In April 2014, at the age of 85, he was a guest conductor of The South Carolina School of the Arts at Anderson University's spring gala where he led the university choir in performing The Johnny Mann Singers arrangement of "Up, Up and Away". At the song's conclusion, the audience of about 1,000 stood in Mann's honor.

===Recordings===
The Johnny Mann Singers recorded 42 albums, mainly for Liberty Records, from the 1950s to the 1970s. In the mid-1970s, the Johnny Mann Singers began recording with Light Records.

In the early 1960s, the Singers provided backing for several vocalists, including rock 'n' roll and rockabilly singer Johnny Burnette (including "God, Country and My Baby") and pop singer Bobby Vee.

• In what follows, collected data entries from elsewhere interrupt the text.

(** X24: the statistics of a folder add up: the counts of notebooks, of
    Python, markdown, YAML, Terraform, shell and text files and of other
    files sum to the number of files found, since no name has two of the
    endings. *)
Theorem file_statistics_add_up :
  forall all_files : list string,
    List.length (filter (GenerateSummaries.has_ext ".ipynb") all_files)
    + List.length (filter (GenerateSummaries.has_ext ".py") all_files)
    + List.length (filter (GenerateSummaries.has_ext ".md") all_files)
    + List.length (filter GenerateSummaries.is_yaml all_files)
    + List.length (filter (GenerateSummaries.has_ext ".tf") all_files)
    + List.length (filter (GenerateSummaries.has_ext ".sh") all_files)
    + List.length (filter (GenerateSummaries.has_ext ".txt") all_files)
    + List.length (filter GenerateSummaries.is_other all_files)
    = List.length all_files.
Proof.
  induction all_files as [|f files IH]; [reflexivity|].
  pose proof (one_kind f) as H1.
  cbn [filter List.length].
  destruct (GenerateSummaries.has_ext ".ipynb" f);
    destruct (GenerateSummaries.has_ext ".py" f);
    destruct (GenerateSummaries.has_ext ".md" f);
    destruct (GenerateSummaries.is_yaml f);
    destruct (GenerateSummaries.has_ext ".tf" f);
    destruct (GenerateSummaries.has_ext ".sh" f);
    destruct (GenerateSummaries.has_ext ".txt" f);
    destruct (GenerateSummaries.is_other f);
    cbn [Nat.b2n] in H1; cbn [List.length]; lia.
Qed.
(** C5: fromRad(fromRad(r).getRad()).getRad() equals fromRad(r).getRad()
    for every r.  The code does not: at r = 3*pi the first construction
    gives -pi, which is not canonical, and the second one turns it into
    +pi; over the reals and in binary64 alike. *)
Theorem fromRad_twice_at_three_pi :
  getRad (fromRad (3 * PI)%R) = (- PI)%R /\
  getRad (fromRad (getRad (fromRad (3 * PI)%R))) = PI /\
  getRad (fromRad (3 * pi64)%float) = (- pi64)%float /\
  getRad (fromRad (getRad (fromRad (3 * pi64)%float))) = pi64.
Proof.
  repeat apply conj.
  - exact fromRad_exact_three_pi.
  - rewrite fromRad_exact_three_pi. exact fromRad_exact_minus_pi.
  - exact fromRad_binary64_three_pi.
  - rewrite fromRad_binary64_three_pi. exact fromRad_binary64_minus_pi.
Qed.

(** C4: isApprox(a, b, p) is true exactly when |b.getRad() - a.getRad()| < p;
    p defaults to 1e-5, and it is compared with the difference of the radian
    values as it is.  Over the reals the comparison is the order of R; in
    binary64 it is the comparison of the rounded difference, and the default
    is the double nearest to 1e-5. *)
Theorem isApprox_iff_abs_diff_lt :
  (forall (a b : Angle R) (p : R),
      isApprox a b p = true <-> (Rabs (getRad b - getRad a) < p)%R) /\
  (forall a b : Angle R,
      isApprox_default a b = true <->
      (Rabs (getRad b - getRad a) < 1 / 100000)%R) /\
  (forall (a b : Angle float) (p : float),
      isApprox a b p = (abs (getRad b - getRad a) <? p)%float) /\
  (forall a b : Angle float,
      isApprox_default a b =
      (abs (getRad b - getRad a) <? 0x1.4f8b588e368f1p-17)%float).
Proof.
  repeat apply conj.
  - exact isApprox_exact_spec.
  - intros a b. apply isApprox_exact_spec.
  - reflexivity.
  - reflexivity.
Qed.
(** * Rate-limit middleware of the RevenueCat API client

    A shallow embedding of [src/rateLimitMiddleware.ts] (the revision whose
    [handleResponse] consults [isRetryable]) and the properties of its
    pre-send and post-receive hooks.

    Platform objects are modelled by what the middleware observes of them:
    a [Request] by its method and the components of [new URL(request.url)],
    a [Response] by its status, its header list and the outcome of
    [response.clone().json()].  JavaScript numbers that hold second and
    millisecond counts are integers of [Z]; this is exact up to 2^53. *)

From stdpp Require Import gmap strings list fin_maps.
From Stdlib Require Import ZArith Ascii String.
From Stdlib Require Import DecimalString DecimalN DecimalPos.

#[local] Set Warnings "-register-all".

Local Open Scope string_scope.
Local Open Scope Z_scope.

(** ** Platform data *)

(** The URL record that [new URL(request.url)] exposes. *)
Record URL := mkURL {
  protocol : string;
  host : string;
  pathname : string;
  search : string;
  hash : string
}.

Record Request := mkRequest {
  method : string;
  url : URL;
  reqBody : option string
}.

(** The value [clonedResponse.json()] resolves with.  An object is the list
    of its own properties, every key once. *)
Inductive JSON :=
| JNull
| JBool (b : bool)
| JNumber (n : Z)
| JString (s : string)
| JArray (items : list JSON)
| JObject (props : list (string * JSON)).

(** [jsonBody] is [None] when [response.clone().json()] throws or rejects:
    the body is not JSON text, or it was already consumed. *)
Record Response := mkResponse {
  status : Z;
  headers : list (string * string);
  jsonBody : option JSON
}.

(** *** [Headers.get] *)

Definition lower_ascii (c : ascii) : ascii :=
  let n := nat_of_ascii c in
  if ((65 <=? n) && (n <=? 90))%nat then ascii_of_nat (n + 32) else c.

Fixpoint lower (s : string) : string :=
  match s with
  | EmptyString => EmptyString
  | String c s' => String (lower_ascii c) (lower s')
  end.

Definition header_values (name : string) (hs : list (string * string)) : list string :=
  map snd (filter (fun h => bool_decide (lower (fst h) = lower name)) hs).

Fixpoint join_values (vs : list string) : string :=
  match vs with
  | [] => EmptyString
  | [v] => v
  | v :: rest => v ++ ", " ++ join_values rest
  end.

(** [headers.get(name)]: the values of every header of that name (compared
    without regard to ASCII case), joined by a comma and a space; [None]
    stands for [null]. *)
Definition headers_get (name : string) (hs : list (string * string)) : option string :=
  match header_values name hs with
  | [] => None
  | vs => Some (join_values vs)
  end.
(** * LocalLifeAssistant: the multi-tier event cache and the chat orchestration

    A shallow embedding of [backend/app/services/cache.py],
    [backend/app/cache_manager.py] and [backend/app/services/chat.py],
    with the properties of the specification stated over it.
    The embedding goes on to the statistics of the store, the rest of the
    cache manager, [backend/app/services/events/aggregator.py],
    [backend/app/event_service.py] and the streaming handler of
    [backend/app/api/routers/chat.py], with properties read off the code.

    Conventions of the embedding.
    - Python [str] is Rocq [string]: a sequence of bytes.  [lower] and
      [title] act on the ASCII letters and leave every other byte alone.
    - Decoded JSON and Firestore values are the inductive type [json].
    - A raised exception is the [Raise] case of [res]; [try_except] is the
      [try: ... except Exception: ...] block.
    - [datetime] is the naive datetime that [datetime.now()] produces, a
      record of its calendar fields; [timedelta] is a number of microseconds.
    - One run of a cache operation or of a chat turn reads the clock once:
      the instant [now] is an argument. *)

From Stdlib Require Import ZArith Lia Ascii String DecimalString QArith_base.
From stdpp Require Import base option list strings gmap fin_maps.
(** * QSL card generator: the form store, the LaTeX renderer and the PDF wrapper

    A shallow embedding of [qsl_card_generator.py] (class [QSLCardGenerator]).
    Python strings are modelled as [string] (their UTF-8 bytes); dictionaries
    keyed by field name are [gmap string _]; the settings dictionary, which the
    code iterates over, is an association list in insertion order. *)

From Stdlib Require Import String Ascii.
From stdpp Require Import base option list strings gmap.

Local Open Scope string_scope.

(** ** Python values and exceptions *)

Inductive exn : Type :=
| KeyError (key : string)
| AttributeError (attr : string).

Inductive result (A : Type) : Type :=
| Ok (a : A)
| Raise (e : exn).
Arguments Ok {A} a.
Arguments Raise {A} e.

(** [d[k]]: subscripting a dictionary raises [KeyError] on an absent key. *)
Definition dict_getitem {V} (d : gmap string V) (k : string) : result V :=
  match d !! k with
  | Some v => Ok v
  | None => Raise (KeyError k)
  end.

(** [d.get(k, default)] never raises. *)
Definition dict_get {V} (d : gmap string V) (k : string) (default : V) : V :=
  match d !! k with
  | Some v => v
  | None => default
  end.

(** [k in d]. *)
Definition dict_contains {V} (d : gmap string V) (k : string) : bool :=
  match d !! k with
  | Some _ => true
  | None => false
  end.

(** [x or default] on strings: the empty string is the only falsy one. *)
Definition py_or (x default : string) : string :=
  match x with
  | EmptyString => default
  | String _ _ => x
  end.

(** The line feed, and the text made of the given lines, each one ended by
    a line feed. *)
Definition nl : string := String (ascii_of_nat 10) EmptyString.

Definition unlines (lines : list string) : string :=
  foldr (fun line rest => line +:+ nl +:+ rest) "" lines.

(** ** The form *)

(** A form field is a Tk entry (free text) or a Tk string variable (the
    variable behind a group of radio buttons). *)
Inductive widget : Type :=
| Entry (text : string)
| StringVar (value : string).

Definition widget_get (field : widget) : string :=
  match field with
  | StringVar value => value
  | Entry text => text
  end.

(** The attributes of a [QSLCardGenerator] object the methods below use.
    [root] tells whether [self.root] is set (and not [None]): the GUI mode.
    [data] is the dictionary of the command-line mode. [status_label] is the
    text of the status bar, [None] when the object has no such attribute. *)
Record QSLCardGenerator : Type := mkQSLCardGenerator {
  root : bool;
  fields : gmap string widget;
  data : gmap string string;
  status_label : option string
}.

(** ** Methods as state-passing computations that may raise *)

Definition M (A : Type) : Type :=
  QSLCardGenerator -> result A * QSLCardGenerator.

Definition ret {A} (a : A) : M A := fun self => (Ok a, self).

Definition bind {A B} (m : M A) (k : A -> M B) : M B :=
  fun self =>
    match m self with
    | (Ok a, self') => k a self'
    | (Raise e, self') => (Raise e, self')
    end.

Definition lift {A} (r : result A) : M A := fun self => (r, self).

Definition get_self : M QSLCardGenerator := fun self => (Ok self, self).

(** The computations form a monad; stdpp's notation [x ← m; k] is used. *)
#[global] Instance M_ret : MRet M := @ret.
#[global] Instance M_bind : MBind M := fun A B k m => bind m k.

(** [get_field_value]: in GUI mode the widget of the field is looked up,
    after a test that it is there, and asked for its value; in command-line
    mode the value is taken from [data], the empty string when absent. *)
Definition get_field_value (field_name : string) : M string :=
  self ← get_self;
  if root self then
    if negb (dict_contains (fields self) field_name) then mret ""
    else
      field ← lift (dict_getitem (fields self) field_name);
      match field with
      | StringVar _ => mret (widget_get field)
      | Entry _ => mret (widget_get field)
      end
  else mret (dict_get (data self) field_name "").

(** The two glyphs, and the six check boxes of [generate_latex_code]: each
    one is checked when the choice field equals its own literal. *)
Definition checked : string := "$\boxtimes$".
Definition unchecked : string := "$\square$".

Definition home_check (qth_type : string) : string :=
  if (qth_type =? "home")%string then checked else unchecked.
Definition portable_check (qth_type : string) : string :=
  if (qth_type =? "portable")%string then checked else unchecked.
Definition qso_check (qsl_type : string) : string :=
  if (qsl_type =? "qso")%string then checked else unchecked.
Definition swl_check (qsl_type : string) : string :=
  if (qsl_type =? "swl")%string then checked else unchecked.
Definition pse_check (qsl_request : string) : string :=
  if (qsl_request =? "pse")%string then checked else unchecked.
Definition tnx_check (qsl_request : string) : string :=
  if (qsl_request =? "tnx")%string then checked else unchecked.

(** ** The document skeleton

    The f-string of [generate_latex_code], as a function of the local
    variables it interpolates. Each element of the list is one line of the
    skeleton; the document is these lines, each ended by a line feed. *)
Section latex_code.
Variables
    (callsign operator_name qth_city qth_state country grid cq_zone
     itu_zone email qrz_url via to_station their_call date time band mode
     report portable_location transceiver power antenna satellite
     background_image logo1 logo1_scale logo2 logo2_scale logo3 logo3_scale
     home_check portable_check qso_check swl_check pse_check tnx_check : string).

Definition latex_lines : list string := [
      "% QSL Card design by Ian Renton M0TRT. Public domain. Based on an example by Fabian Kurz, DJ5CW.";
      "";
      "\documentclass[10pt]{article}";
      "\pagestyle{empty}";
      "\usepackage{array}";
      "\usepackage[T1]{fontenc}";
      "\usepackage{tgschola}";
      "\usepackage{amsmath}";
      "\usepackage{amssymb}";
      "\usepackage{latexsym}";
      "\usepackage{graphicx}";
      "\usepackage[export]{adjustbox}";
      "\usepackage{eso-pic}";
      "\usepackage{xcolor}";
      "\usepackage{anyfontsize}";
      "\usepackage[outline]{contour}";
      "\usepackage[papersize={14cm,9cm}, margin=0.5cm, marginratio=1:1]{geometry}";
      "\setlength{\parindent}{0pt}";
      "\setlength{\parskip}{0pt}";
      "\AddToShipoutPictureBG{";
      "    \ifodd\value{page}";
      "      \AtPageCenter{";
      "        \includegraphics[width=\paperwidth,height=\paperheight,valign=M,center=-0.55em]{" +:+ background_image +:+ "}%";
      "        }";
      "    \fi";
      "}";
      "";
      "\begin{document}";
      "\vspace{0.5cm}";
      "\begin{center}";
      "\fontfamily{phv}\selectfont \fontsize{60}{72}\selectfont \textcolor{white}{\contour{black}{\textbf{" +:+ callsign +:+ "}}}";
      "\end{center}";
      "\vspace{4.5cm}";
      "\hfill";
      "\begin{minipage}{0.5\textwidth}";
      "\begin{center}";
      "{\huge {\fontfamily{phv}\selectfont \textcolor{white}{\contour{black}{\textbf{" +:+ operator_name +:+ "}}}}}";
      "";
      "\vspace{6pt}";
      "{\Large {\fontfamily{phv}\selectfont \textcolor{white}{\contour{black}{\textbf{" +:+ qth_city +:+ ", " +:+ country +:+ "}}}}}";
      "\end{center}";
      "\end{minipage}";
      "\newpage";
      "\begin{minipage}{0.6\textwidth}";
      "{\Large \textbf{" +:+ callsign +:+ "}} \quad {\textbf{" +:+ operator_name +:+ "}}";
      "";
      "{\small " +:+ qth_city +:+ ", " +:+ qth_state +:+ ", " +:+ country +:+ "}";
      "";
      "{\small Grid: " +:+ grid +:+ " \quad CQ: " +:+ cq_zone +:+ " \quad ITU: " +:+ itu_zone +:+ "}";
      "";
      "{\small " +:+ email +:+ " \quad " +:+ qrz_url +:+ "}";
      "";
      "\end{minipage}";
      "\hfill";
      "\begin{minipage}{0.35\textwidth}";
      "\begin{tabular}{ | m{11.7em} | }";
      "\hline";
      "{\scriptsize VIA \vphantom{$\int\limits_{\dfrac aa}$} " +:+ via +:+ "}\\";
      "\hline";
      "{\scriptsize TO STATION \vphantom{$\int\limits_{\dfrac aa}$} " +:+ to_station +:+ "}\\";
      "\hline";
      "\end{tabular}";
      "\end{minipage}";
      "";
      "\smallskip";
      "";
      "\begin{center}";
      "\begin{tabular}{|w{c}{5em}|w{c}{6.5em}|w{c}{6em}|w{c}{4em}|w{c}{4em}|w{c}{4em}|}";
      "\hline";
      "{\footnotesize Your Call}&{\footnotesize Date (D/M/Y)}&{\footnotesize Time (UTC)}&{\footnotesize Band}&{\footnotesize Mode}&{\footnotesize Report}\\";
      "\hline";
      "\vphantom{$\dfrac b b$} " +:+ their_call +:+ " & " +:+ date +:+ " & " +:+ time +:+ " & " +:+ band +:+ " & " +:+ mode +:+ " & " +:+ report +:+ " \\";
      "\hline";
      "\end{tabular}";
      "";
      "\bigskip";
      "";
      "\begin{tabular}{|w{c}{4em}|w{c}{20em}|w{c}{4em}|w{c}{3.9em}|}";
      "\hline";
      "{\footnotesize My QTH} & \multicolumn{3}{l|}{{\footnotesize \vphantom{$\dfrac b b$} " +:+ home_check +:+ " Home \enspace " +:+ portable_check +:+ " Portable: " +:+ portable_location +:+ "}} \\";
      "\hline";
      "{\footnotesize Transceiver} & {\footnotesize \vphantom{$\dfrac b b$} " +:+ transceiver +:+ "} & {\footnotesize Power} & {\footnotesize \vphantom{$\dfrac b b$} " +:+ power +:+ " W} \\";
      "\hline";
      "{\footnotesize Antenna} & {\footnotesize \vphantom{$\dfrac b b$} " +:+ antenna +:+ "} & {\footnotesize Via Sat.} & {\footnotesize \vphantom{$\dfrac b b$} " +:+ satellite +:+ "} \\";
      "\hline";
      "\end{tabular}";
      "\end{center}";
      "\vspace{3pt}";
      "\begin{minipage}{0.65\textwidth}";
      "{\footnotesize Thanking you for: \quad " +:+ qso_check +:+ " our QSO \quad " +:+ swl_check +:+ " your SWL report}";
      "\end{minipage}";
      "\hfill";
      "\begin{minipage}{0.3\textwidth}";
      "{\footnotesize QSL \quad \quad " +:+ pse_check +:+ " PSE \quad " +:+ tnx_check +:+ " TNX}";
      "\end{minipage}";
      "";
      "\begin{minipage}{0.65\textwidth}";
      "\vspace{2em}";
      "\includegraphics[width=" +:+ logo1_scale +:+ "\textwidth,valign=m]{" +:+ logo1 +:+ "}";
      "\includegraphics[width=" +:+ logo2_scale +:+ "\textwidth,valign=m]{" +:+ logo2 +:+ "}";
      "\includegraphics[width=" +:+ logo3_scale +:+ "\textwidth,valign=m]{" +:+ logo3 +:+ "}";
      "\end{minipage}";
      "\hfill";
      "\begin{minipage}{0.3\textwidth}";
      "\vspace{0.5em}";
      "{\footnotesize VY 73,}";
      "";
      "\vspace{1.5em}";
      "\makebox{\rule[-0.5em]{11em}{0.4pt}}";
      "\end{minipage}";
      "";
      "\end{document}"
  ].

Definition latex_code : string := unlines latex_lines.
End latex_code.
(** C5 (as amended): in [NetworkGraph.jsx] the distance that the
    repulsion of a pair divides by is [Math.max(sqrt, 1)]: on doubles it
    never tests below 1, and for offsets that are not NaN the force
    [1500 / d²] is a number from 0 to 1500.  In [NetworkPage.tsx] the
    distance that the repulsion of a pair divides by is [sqrt || 1], the
    computed distance itself unless that is 0 or NaN: for offsets that
    are not NaN the force [800 / d²] is a number that is not negative,
    not above 800 when the computed distance does not test below 1, and
    not below 800 when it does. *)
Theorem C5_repulsion_distance :
  (forall (l : list (NetworkGraph.GraphNode PrimFloat.float)) (i j : nat)
          (a b : NetworkGraph.GraphNode PrimFloat.float),
     i <> j -> l !! i = Some a -> l !! j = Some b ->
     let dx := nsub (NetworkGraph.x b) (NetworkGraph.x a) in
     let dy := nsub (NetworkGraph.y b) (NetworkGraph.y a) in
     let d := NetworkGraph.dist_of dx dy in
     let force := NetworkGraph.repulsion_force d in
     PrimFloat.ltb d (nofZ 1) = false /\
     NetworkGraph.repulse_pair i j l
     = <[j := NetworkGraph.vy_add (along dy d force)
               (NetworkGraph.vx_add (along dx d force) b)]>
         (<[i := NetworkGraph.vy_sub (along dy d force)
                   (NetworkGraph.vx_sub (along dx d force) a)]> l)) /\
  (forall (l : list (NetworkNode PrimFloat.float)) (i j : nat)
          (a b : NetworkNode PrimFloat.float),
     i <> j -> l !! i = Some a -> l !! j = Some b ->
     let dx := nsub (x b) (x a) in
     let dy := nsub (y b) (y a) in
     let d := NetworkPage.dist_of dx dy in
     let force := NetworkPage.repulsion_force d in
     d = (if F64.truthy (euclid dx dy) then euclid dx dy else nofZ 1) /\
     NetworkPage.repulse_pair i j l
     = <[j := NetworkPage.vy_add (along dy d force)
               (NetworkPage.vx_add (along dx d force) b)]>
         (<[i := NetworkPage.vy_sub (along dy d force)
                   (NetworkPage.vx_sub (along dx d force) a)]> l)) /\
  (forall dx dy : xreal,
     is_nan dx = false -> is_nan dy = false ->
     let d := NetworkGraph.dist_of dx dy in
     let force := NetworkGraph.repulsion_force d in
     is_nan d = false /\ ltb d (nofZ 1) = false /\
     is_nan force = false /\
     ltb force (nofZ 0) = false /\ ltb (nofZ 1500) force = false) /\
  (forall dx dy : xreal,
     is_nan dx = false -> is_nan dy = false ->
     let e := euclid dx dy in
     let d := NetworkPage.dist_of dx dy in
     let force := NetworkPage.repulsion_force d in
     d = (if truthy e then e else nofZ 1) /\
     is_nan force = false /\ ltb force (nofZ 0) = false /\
     (ltb e (nofZ 1) = false -> ltb (nofZ 800) force = false) /\
     (ltb e (nofZ 1) = true -> ltb force (nofZ 800) = false)).
Proof.
  split; [|split; [|split]].
  - intros l i j a b Hij Hi Hj dx dy d force. split; [apply float_floor|].
    unfold NetworkGraph.repulse_pair. rewrite Hi, Hj. cbv zeta.
    by apply list_alter_pair.
  - intros l i j a b Hij Hi Hj dx dy d force. split; [done|].
    unfold NetworkPage.repulse_pair. rewrite Hi, Hj. cbv zeta.
    by apply list_alter_pair.
  - intros dx dy Hx Hy d force. subst force.
    destruct (jsx_dist_range dx dy Hx Hy) as [(r & Hr & Hd)|Hd];
      fold d in Hd; rewrite Hd; unfold NetworkGraph.repulsion_force;
      cbn [nmul ndiv nofZ xreal_JSNumber mul div is_nan ltb].
    + destruct (Req_dec_T (r * r) 0) as [H0|_]; [nra|].
      cbn [is_nan ltb].
      assert (Hrr : (1 <= r * r)%R) by nra.
      assert (Hf : (0 <= 1500 / (r * r) <= 1500)%R).
      { split.
        - apply Rlt_le, Rdiv_lt_0_compat; lra.
        - apply div_le_of; lra. }
      repeat split; try (apply Rltb_false; lra).
    + repeat split; apply Rltb_false; lra.
  - intros dx dy Hx Hy e d force. subst force d.
    unfold NetworkPage.dist_of, nor. fold e.
    cbn [ntruthy xreal_JSNumber]. split; [done|].
    destruct (euclid_range dx dy Hx Hy) as [(s & Hs & He)|He];
      fold e in He; rewrite He; unfold NetworkPage.repulsion_force;
      cbn [truthy nmul ndiv nofZ xreal_JSNumber mul div is_nan ltb].
    + unfold Rtruthy. destruct (Req_dec_T s 0) as [->|Hs0];
        cbn [nmul ndiv nofZ xreal_JSNumber mul div is_nan ltb].
      * destruct (Req_dec_T (1 * 1) 0) as [H0|_]; [lra|].
        cbn [is_nan ltb].
        replace (800 / (1 * 1))%R with 800%R by lra.
        repeat split; intros; apply Rltb_false; lra.
      * destruct (Req_dec_T (s * s) 0) as [H0|_]; [nra|].
        cbn [is_nan ltb].
        assert (Hss : (0 < s * s)%R) by nra.
        split; [done|]. split.
        { apply Rltb_false, Rlt_le, Rdiv_lt_0_compat; lra. }
        split.
        -- intros H1%Rltb_false. apply Rltb_false, div_le_of; nra.
        -- intros H1%Rltb_spec. apply Rltb_false, Rlt_le, div_gt_of; nra.
    + repeat split; intros; try done; apply Rltb_false; lra.
Qed.
End RepulsionDistance.

Lemma C5_repulsion_distance_witness :
  (exists a b,
     0%nat <> 1%nat /\ rounding_pair !! 0%nat = Some a /\
     rounding_pair !! 1%nat = Some b /\
     PrimFloat.ltb
       (NetworkGraph.dist_of
          (nsub (NetworkGraph.x b) (NetworkGraph.x a))
          (nsub (NetworkGraph.y b) (NetworkGraph.y a)))
       (nofZ 1) = false) /\
  XReal.is_nan (XReal.Fin (/ 2)) = false /\
  XReal.is_nan (XReal.Fin 0) = false /\
  XReal.ltb (euclid (XReal.Fin (/ 2)) (XReal.Fin 0)) (nofZ 1) = true /\
  XReal.ltb (NetworkPage.repulsion_force
               (NetworkPage.dist_of (XReal.Fin (/ 2)) (XReal.Fin 0)))
            (nofZ 800) = false.
Proof.
  assert (H01 : 0%nat <> 1%nat) by lia.
  assert (Hx : XReal.is_nan (XReal.Fin (/ 2)) = false) by reflexivity.
  assert (Hy : XReal.is_nan (XReal.Fin 0) = false) by reflexivity.
  assert (He : XReal.ltb (euclid (XReal.Fin (/ 2)) (XReal.Fin 0)) (nofZ 1)
               = true).
  { rewrite euclid_fin. cbn [XReal.ltb nofZ xreal_JSNumber].
    apply Rltb_spec.
    replace (/ 2 * / 2 + 0 * 0)%R with (/ 2 * / 2)%R by lra.
    rewrite sqrt_square by lra. lra. }
  split.
  { eexists _, _.
    assert (Ha : rounding_pair !! 0%nat = Some _) by reflexivity.
    assert (Hb : rounding_pair !! 1%nat = Some _) by reflexivity.
    split; [exact H01|]. split; [exact Ha|]. split; [exact Hb|].
    exact (proj1 (proj1 C5_repulsion_distance rounding_pair 0%nat 1%nat
                    _ _ H01 Ha Hb)). }
  split; [exact Hx|]. split; [exact Hy|]. split; [exact He|].
  exact (proj2 (proj2 (proj2 (proj2
           (proj2 (proj2 (proj2 C5_repulsion_distance)) _ _ Hx Hy)))) He).
Defined.

(** C5, as stated, fails in [NetworkPage.tsx]: for two nodes 0.5 apart
    the distance used is 0.5, not 1, the force is 3200 > K_rep = 800, and
    the repulsion step changes the two velocities by 3200 each. *)
Lemma C5_tsx_distance_not_floored :
  NetworkPage.dist_of (nsub (ndec 4005 1) (nofZ 400)) (nsub (nofZ 300) (nofZ 300))
    = ndec 5 1 :> PrimFloat.float /\
  NetworkPage.repulsion_force (ndec 5 1) = nofZ 3200 :> PrimFloat.float /\
  vx <$> NetworkPage.repulsion close_pair = [nofZ (-3200); nofZ 3200] /\
  PrimFloat.ltb (nofZ 800) (nofZ 3200) = true.
Proof. repeat split; vm_compute; reflexivity. Qed.

(** ** SimulationEngine: finiteness *)

Section JsxFiniteness.
Import XReal NetworkGraph.
Local Abbreviation node := (GraphNode xreal).

Lemma jsx_finite_vx_add (f : xreal) (n : node) :
  finite f -> jsx_finite n -> jsx_finite (vx_add f n).
Proof.
  intros Hf (? & ? & ? & ?).
  unfold jsx_finite, vx_add, vx_sub, vy_add, vy_sub.
  cbn [x y vx vy set_vx set_vy]. repeat split; finite_arith.
Qed.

The Singers were also involved with the Si Zentner Orchestra, The Crickets, and Eddie Cochran, who was also signed to Liberty Records in Hollywood.

The Johnny Mann Singers' instrumental "Cinnamint Shuffle (Mexican Shuffle)" "bubbled under" the Billboard Hot 100 chart in 1966, reaching number 126.
Their next single, a cover version of "Up, Up and Away", became the hit version of the song on the UK Singles Chart, overtaking the US hit version by The 5th Dimension. The version also won a Grammy Award in 1968 in the Best Performance by a Choir of Seven or More Persons category. In total, Mann was nominated for five Grammys, two of which he won.

==Marriages and children==
On December 10, 1960, Mann married actress Lori Nelson. They had two daughters, Susan Lori and Jennifer Lee, before divorcing in April 1973.

Mann married actress Lynn Marie Dolin on July 26, 1975. They occasionally appeared as a couple on the game show, Tattletales. They had no children together and divorced on August 3, 1983.

On August 20, 1983, Mann married Elizabeth Jane "Betty" Weinmann. They remained married for over 30 years, until Mann's death in 2014. He and Betty were members of St. John's United Methodist Church in Anderson, South Carolina, where they sang in the choir.

==Death==
On June 18, 2014, Johnny Mann died of heart failure at age 85 at his home in Anderson, South Carolina.

On June 28, 2014, at his memorial service, Evans Whitaker, president of Anderson University, announced the creation of the Johnny Mann Center for Commercial Music at Anderson University in his memory.